Step 3 — Implement technical restrictions (practical controls)
Apply principle-of-least-privilege technical controls: restrict access with firewall rules and ACLs to specific source IPs or vendor-assigned addresses, VLAN-segment FCI systems and management consoles, require vendor access through a bastion/jump host, enforce MFA for all vendor accounts (Duo, Okta, or native cloud MFA), and replace permanent credentials with time-limited methods (SSH certificates, cloud STS tokens, or AWS IAM roles with short-lived credentials). Tools like pfSense/OPNsense for edge firewalling, WireGuard or OpenVPN for per-vendor VPN tunnels, and Cloudflare Access/ZTNA solutions for SaaS and web apps help provide enforceable, auditable access paths.
Example: HVAC vendor remote access
Instead of giving an HVAC contractor direct access to your corporate network, create an "HVAC" VLAN that only allows the vendor's IPs to access the building automation controllers over the specific management ports, force their sessions through a jump host with MFA, and log all sessions with an audit agent (e.g., Bastion host session recording or OpenSSH audit logs forwarded to a central syslog). This isolates the vendor and prevents lateral movement if the vendor device is compromised.
Step 4 — Verify connections and prove compliance
Verification requires logging and periodic testing. Centralize logs (syslog, Windows Event Forwarding, or a cloud log service) and analyze outbound flows with a SIEM or lightweight aggregator (Splunk, AlienVault OSSIM, Elastic Stack). Periodically run the following checks: verify active VPN sessions and their source IPs, review the list of SSH public keys on critical servers, scan for open management ports from the internet, and validate vendor accounts in IAM for last-used timestamps and MFA status.
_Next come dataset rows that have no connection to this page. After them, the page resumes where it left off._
(** * Virtual Conference Translator: the session relay, the REST join and
      the summary endpoint

    A shallow embedding of the server side of the repository:
    - the Socket.IO connection handler of [server.js] (room join and the
      re-emission of caption, chat and summary events),
    - the route [POST /api/sessions/:id/join] of [routes/sessions.js],
    - the route [POST /api/transcripts/summaries] of [routes/transcripts.js],
    - the class [GeminiService] of [services/geminiService.js],
    over an in-memory model of the tables of [database/schema.sql] and
    with the binding [pool] that the route files get from [server.js];
    further on, the middleware [verifyToken], the routes that leave a
    session, set its status, list its transcripts and summaries, read and
    write the language preferences, register and log in, and the language
    selector of the front end. *)

From Stdlib Require Import ZArith String Ascii List Lia.
From stdpp Require Import base option gmap sets list strings sorting.

#[local] Set Warnings "-register-all,-clear-no-such-hyp".

Local Open Scope string_scope.
Local Open Scope Z_scope.

(** ** JavaScript values as they arrive in a packet or a request body *)

Module JS.

(** Primitive values. Numbers are modelled by integers: the identifiers
    that the clients send are integers or strings. *)
Inductive prim : Type :=
| PUndefined
| PNull
| PBool (b : bool)
| PNum (n : Z)
| PStr (s : string).

(** Structured values: an object is the list of its own properties. *)
Inductive value : Type :=
| VPrim (p : prim)
| VObj (fields : list (string * value))
| VArr (items : list value).

Definition undefined : value := VPrim PUndefined.
Definition str (s : string) : value := VPrim (PStr s).
Definition num (n : Z) : value := VPrim (PNum n).

#[global] Instance prim_eq_dec : EqDecision prim.
Proof. solve_decision. Defined.

Definition prim_to_sum (p : prim) : unit + (unit + (bool + (Z + string))) :=
  match p with
  | PUndefined => inl tt
  | PNull => inr (inl tt)
  | PBool b => inr (inr (inl b))
  | PNum n => inr (inr (inr (inl n)))
  | PStr s => inr (inr (inr (inr s)))
  end.

Definition prim_of_sum (x : unit + (unit + (bool + (Z + string)))) : prim :=
  match x with
  | inl _ => PUndefined
  | inr (inl _) => PNull
  | inr (inr (inl b)) => PBool b
  | inr (inr (inr (inl n))) => PNum n
  | inr (inr (inr (inr s))) => PStr s
  end.

#[global] Instance prim_countable : Countable prim.
Proof.
  apply (inj_countable' prim_to_sum prim_of_sum).
  intros []; reflexivity.
Defined.

(** Lookup of an own property in the property list of an object. *)
Fixpoint lookup_field (k : string) (fs : list (string * value)) : option value :=
  match fs with
  | [] => None
  | (k', v) :: fs' => if String.eqb k k' then Some v else lookup_field k fs'
  end.

(** [v.k], for the property names that the server reads ([sessionId],
    [timestamp]), which no primitive and no array defines: reading a
    property of [undefined] or [null] throws a [TypeError] ([None]); a
    property that is absent reads as [undefined]. *)
Definition get (v : value) (k : string) : option value :=
  match v with
  | VPrim PUndefined | VPrim PNull => None
  | VPrim _ => Some undefined
  | VObj fs => Some (default undefined (lookup_field k fs))
  | VArr _ => Some undefined
  end.

(** The first argument of a listener; a missing argument is [undefined]. *)
Definition arg0 (args : list value) : value := hd undefined args.

(** [a === b] where [b] is a string literal. *)
Definition strict_eq_str (a : value) (lit : string) : bool :=
  match a with
  | VPrim (PStr s) => String.eqb s lit
  | _ => false
  end.

End JS.

(** ** Rooms of Socket.IO

    Socket.IO is a dependency of the repository; its rooms are modelled
    after its documented behaviour: a room is a named set of sockets, a
    socket joins the room named by its own id when it connects, [join]
    adds the socket to a room and creates the room when it is absent, a
    socket may be in any number of rooms, a socket leaves all its rooms
    when it disconnects, a room without sockets is deleted, and
    [socket.to(room).emit(ev, data)] sends the packet to every socket of
    the room except [socket] itself. *)

Module SocketIO.
Import JS.

Definition socket_id : Type := string.

(** Room names are map keys compared by value: primitives. *)
Definition room : Type := prim.

Record adapter : Type := mkAdapter {
  sockets : gset socket_id;
  rooms : gmap prim (gset string)
}.

Definition empty : adapter := mkAdapter ∅ ∅.

Definition members (a : adapter) (r : room) : gset string :=
  default ∅ (rooms a !! r).

(** [socket.join(r)] *)
Definition join (a : adapter) (id : socket_id) (r : room) : adapter :=
  mkAdapter (sockets a) (<[r := {[id]} ∪ members a r]> (rooms a)).

(** A new connection: the socket is registered and joins its own room. *)
Definition connect (a : adapter) (id : socket_id) : adapter :=
  join (mkAdapter ({[id]} ∪ sockets a) (rooms a)) id (PStr id).

(** Removal of a socket from one member set; [None] deletes the room. *)
Definition drop_member (id : socket_id) (ms : gset string) : option (gset string) :=
  let ms' := ms ∖ {[id]} in
  if decide (ms' = ∅) then None else Some ms'.

(** Transport close: the socket leaves every room. *)
Definition leave_all (a : adapter) (id : socket_id) : adapter :=
  mkAdapter (sockets a ∖ {[id]}) (omap (drop_member id) (rooms a)).

(** One emission: the packet and the set of sockets it is written to. *)
Record emission : Type := mkEmission {
  em_to : gset string;
  em_event : string;
  em_data : value
}.

(** [socket.to(r).emit(ev, data)] *)
Definition to_emit (a : adapter) (id : socket_id) (r : room)
    (ev : string) (data : value) : emission :=
  mkEmission (members a r ∖ {[id]}) ev data.

(** A value used as a room name. An object or an array is not a room
    name of the model. *)
Definition as_room (v : value) : option room :=
  match v with
  | VPrim p => Some p
  | _ => None
  end.

End SocketIO.

(** ** [server.js]: the connection handler *)

Module Server.
Import JS SocketIO.

(** What the run of one listener leaves behind. *)
Inductive outcome : Type :=
| Done (a : adapter) (out : list emission)
| TypeError
| NotARoomName.

(** [socket.on('join-session', (sessionId) => { socket.join(sessionId); })] *)
Definition on_join_session (a : adapter) (id : socket_id) (sessionId : value) : outcome :=
  match as_room sessionId with
  | Some r => Done (join a id r) []
  | None => NotARoomName
  end.

(** [(data) => { socket.to(data.sessionId).emit(ev, data); }], the body
    shared by the listeners of ['caption-update'], ['chat-message'] and
    ['summary-update']. *)
Definition re_emit (ev : string) (a : adapter) (id : socket_id) (data : value) : outcome :=
  match get data "sessionId" with
  | None => TypeError
  | Some v =>
      match as_room v with
      | Some r => Done a [to_emit a id r ev data]
      | None => NotARoomName
      end
  end.

Definition on_caption_update := re_emit "caption-update".
Definition on_chat_message := re_emit "chat-message".
Definition on_summary_update := re_emit "summary-update".

(** The listeners registered on a socket by [io.on('connection', ...)],
    by event name. An event without a listener is dropped. *)
Definition listener (ev : string) : option (adapter → socket_id → value → outcome) :=
  if String.eqb ev "join-session" then Some on_join_session
  else if String.eqb ev "caption-update" then Some on_caption_update
  else if String.eqb ev "chat-message" then Some on_chat_message
  else if String.eqb ev "summary-update" then Some on_summary_update
  else None.

(** An inbound packet [socket.emit(ev, ...args)] of the client [id]. *)
Definition on_packet (a : adapter) (id : socket_id) (ev : string) (args : list value) : outcome :=
  match listener ev with
  | Some f => f a id (arg0 args)
  | None => Done a []
  end.

(** What reaches the server from the transport. *)
Inductive input : Type :=
| Connect (id : socket_id)
| Packet (id : socket_id) (ev : string) (args : list value)
| Disconnect (id : socket_id).

Definition step (a : adapter) (i : input) : outcome :=
  match i with
  | Connect id => Done (connect a id) []
  | Packet id ev args => on_packet a id ev args
  | Disconnect id => Done (leave_all a id) []
  end.

(** A run of the server: the state after a sequence of inputs and the
    emissions made on the way. An exception that a listener throws is
    caught by nobody and ends the process: the run stops there, with the
    rooms and the emissions that it had reached; so it does at a room
    name outside the model. *)
Fixpoint run (a : adapter) (ins : list input) : adapter * list emission :=
  match ins with
  | [] => (a, [])
  | i :: ins' =>
      match step a i with
      | Done a' out => let '(a'', out') := run a' ins' in (a'', (out ++ out')%list)
      | _ => (a, [])
      end
  end.

Definition state_of (o : outcome) (a : adapter) : adapter :=
  match o with Done a' _ => a' | _ => a end.

Definition emitted (o : outcome) : list emission :=
  match o with Done _ out => out | _ => [] end.

(** The sockets a listener run wrote to. *)
Definition recipients (o : outcome) : gset string :=
  ⋃ (em_to <$> emitted o).

(** The events the relay is documented to carry. *)
Inductive domain_event : Type := CaptionUpdate | ChatMessage | SummaryUpdate.

Definition event_name (e : domain_event) : string :=
  match e with
  | CaptionUpdate => "caption-update"
  | ChatMessage => "chat-message"
  | SummaryUpdate => "summary-update"
  end.

End Server.

(** ** Strings of JavaScript

    A [string] is read as a sequence of code units below 256. *)

Module JSString.

(** The class [\s] of a regular expression, which is also what [trim]
    strips: tab, line feed, vertical tab, form feed, carriage return,
    space and no-break space. *)
Definition is_space (c : ascii) : bool :=
  let n := nat_of_ascii c in
  ((9 <=? n) && (n <=? 13) || (n =? 32) || (n =? 160))%nat.

(** The class [[.!?]]. *)
Definition is_terminator (c : ascii) : bool :=
  (Ascii.eqb c "." || Ascii.eqb c "!" || Ascii.eqb c "?")%char.

(** [s.split(/[class]+/)]: the pieces between the maximal runs of
    characters of the class. A run at either end leaves an empty piece
    there; a string without a run is its own single piece. [cur] holds
    the piece being read, reversed; [in_run] tells that the previous
    character was of the class. *)
Fixpoint split_go (cls : ascii → bool) (cur : list ascii) (in_run : bool)
    (cs : list ascii) : list string :=
  match cs with
  | [] => [string_of_list_ascii (rev cur)]
  | c :: cs' =>
      if cls c then
        if in_run then split_go cls cur true cs'
        else string_of_list_ascii (rev cur) :: split_go cls [] true cs'
      else split_go cls (c :: cur) false cs'
  end.

Definition split (cls : ascii → bool) (s : string) : list string :=
  split_go cls [] false (list_ascii_of_string s).

Fixpoint drop_spaces (cs : list ascii) : list ascii :=
  match cs with
  | c :: cs' => if is_space c then drop_spaces cs' else cs
  | [] => []
  end.

(** [s.trim()] *)
Definition trim (s : string) : string :=
  string_of_list_ascii
    (rev (drop_spaces (rev (drop_spaces (list_ascii_of_string s))))).

(** [l.join(sep)] *)
Fixpoint join (sep : string) (l : list string) : string :=
  match l with
  | [] => ""
  | [x] => x
  | x :: l' => x ++ sep ++ join sep l'
  end.

(** [l.slice(-n)]: the last [n] elements. *)
Definition slice_last {A} (n : nat) (l : list A) : list A :=
  skipn (length l - n) l.

(** [l.filter((_, i) => i % 3 === 0)], [i] being the index of the head. *)
Fixpoint every_third_from {A} (i : nat) (l : list A) : list A :=
  match l with
  | [] => []
  | x :: l' =>
      if (i mod 3 =? 0)%nat then x :: every_third_from (S i) l'
      else every_third_from (S i) l'
  end.

Definition every_third {A} (l : list A) : list A := every_third_from 0 l.

End JSString.

(** ** [services/geminiService.js] *)

Module GeminiService.
Import JS JSString.

(** The object that [generateSummary] resolves to. *)
Record summary : Type := mkSummary {
  content : string;
  keyPoints : list string;
  actionItems : list string
}.

Inductive result (A : Type) : Type :=
| Returns (a : A)
| Throws (message : string).
Arguments Returns {A} a.
Arguments Throws {A} message.

(** A finished call of a method of the service: how the promise settles
    and the prompts that were sent to the generative model meanwhile. *)
Record call (A : Type) : Type := mkCall {
  settled : result A;
  prompts : list string
}.
Arguments mkCall {A} settled prompts.
Arguments settled {A} c.
Arguments prompts {A} c.

(** The double quote of the template literals. *)
Definition dq : string := String (ascii_of_nat 34) EmptyString.

Definition transcription_fallback : string :=
  "This is a simulated transcription. Please integrate with actual speech-to-text API for production use.".

(** [generateSummary(transcripts, summaryType = 'rolling')] *)
Definition generateSummary (transcripts : list string) (summaryType : value) : call summary :=
  let summaryType :=
    match summaryType with VPrim PUndefined => str "rolling" | v => v end in
  let conversationText := join " " transcripts in
  let words :=
    List.filter (fun word => (2 <? String.length word)%nat)
      (split is_space conversationText) in
  if strict_eq_str summaryType "key_points" then
    let phrases :=
      List.filter (fun phrase => (10 <? String.length (trim phrase))%nat)
        (split is_terminator conversationText) in
    let keyPoints := List.map trim (firstn 5 phrases) in
    mkCall (Returns
      (mkSummary ("Key points discussed: " ++ join ". " keyPoints ++ ".")
         keyPoints [])) []
  else if strict_eq_str summaryType "final" then
    let selectedWords := firstn 20 (every_third words) in
    mkCall (Returns
      (mkSummary
         ("The discussion covered " ++ join ", " selectedWords ++
          ". Key topics included advancements and implementations. Conclusions focused on challenges and solutions.")
         []
         ["Follow up on implementation details"; "Schedule next meeting"])) []
  else
    let recentWords := slice_last 15 words in
    mkCall (Returns
      (mkSummary
         ("Recent developments: " ++ join " " recentWords ++
          ". The conversation is progressing well.")
         [] [])) [].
Keep evidence: screenshots of ACLs, firewall rule exports, logs showing vendor connections, and vendor attestation forms to satisfy auditors.
Step 5 — Operationalize policy and vendor controls
Create a written access policy tied to your inventory: require a change control ticket for any new third-party access, require a documented business justification, set expiration dates on access, and require vendor-signed rules of engagement (ROE) that specify approved IPs, approved tools, session recording, and incident notification timelines. For small teams, enforce this via a simple ticketing workflow (Jira, ServiceNow, or even a dedicated spreadsheet + email approvals) and automate expirations by using time-limited credentials where possible.
Risks and consequences of failing to restrict third-party connections
Failing to map, verify, and restrict vendor connections increases the risk of data exfiltration, ransomware spread via MSP tools, lateral movement into FCI systems, and supply-chain compromise — all of which can lead to contract termination, reporting obligations under FAR 52.204-21, financial loss, and reputational damage. Small businesses are particularly vulnerable because vendors often reuse credentials or have weaker security postures; without segmentation and monitoring, one vendor compromise can become a breach of your FCI.
Summary: meet AC.L1-B.1.III by discovering and documenting all third-party connections, mapping them to trust boundaries, enforcing technical restrictions with VLANs/ACLs/MFA/jump hosts, verifying access with centralized logging and audits, and operationalizing those steps with documented policies and vendor agreements — practical, low-cost tools (Nmap, NetBox/phpIPAM, pfSense/OPNsense, WireGuard/OpenVPN, Wazuh/osquery, and a simple SIEM or log aggregator) let small businesses create auditable controls to satisfy FAR 52.204-21 and CMMC Level 1 while reducing real-world risk.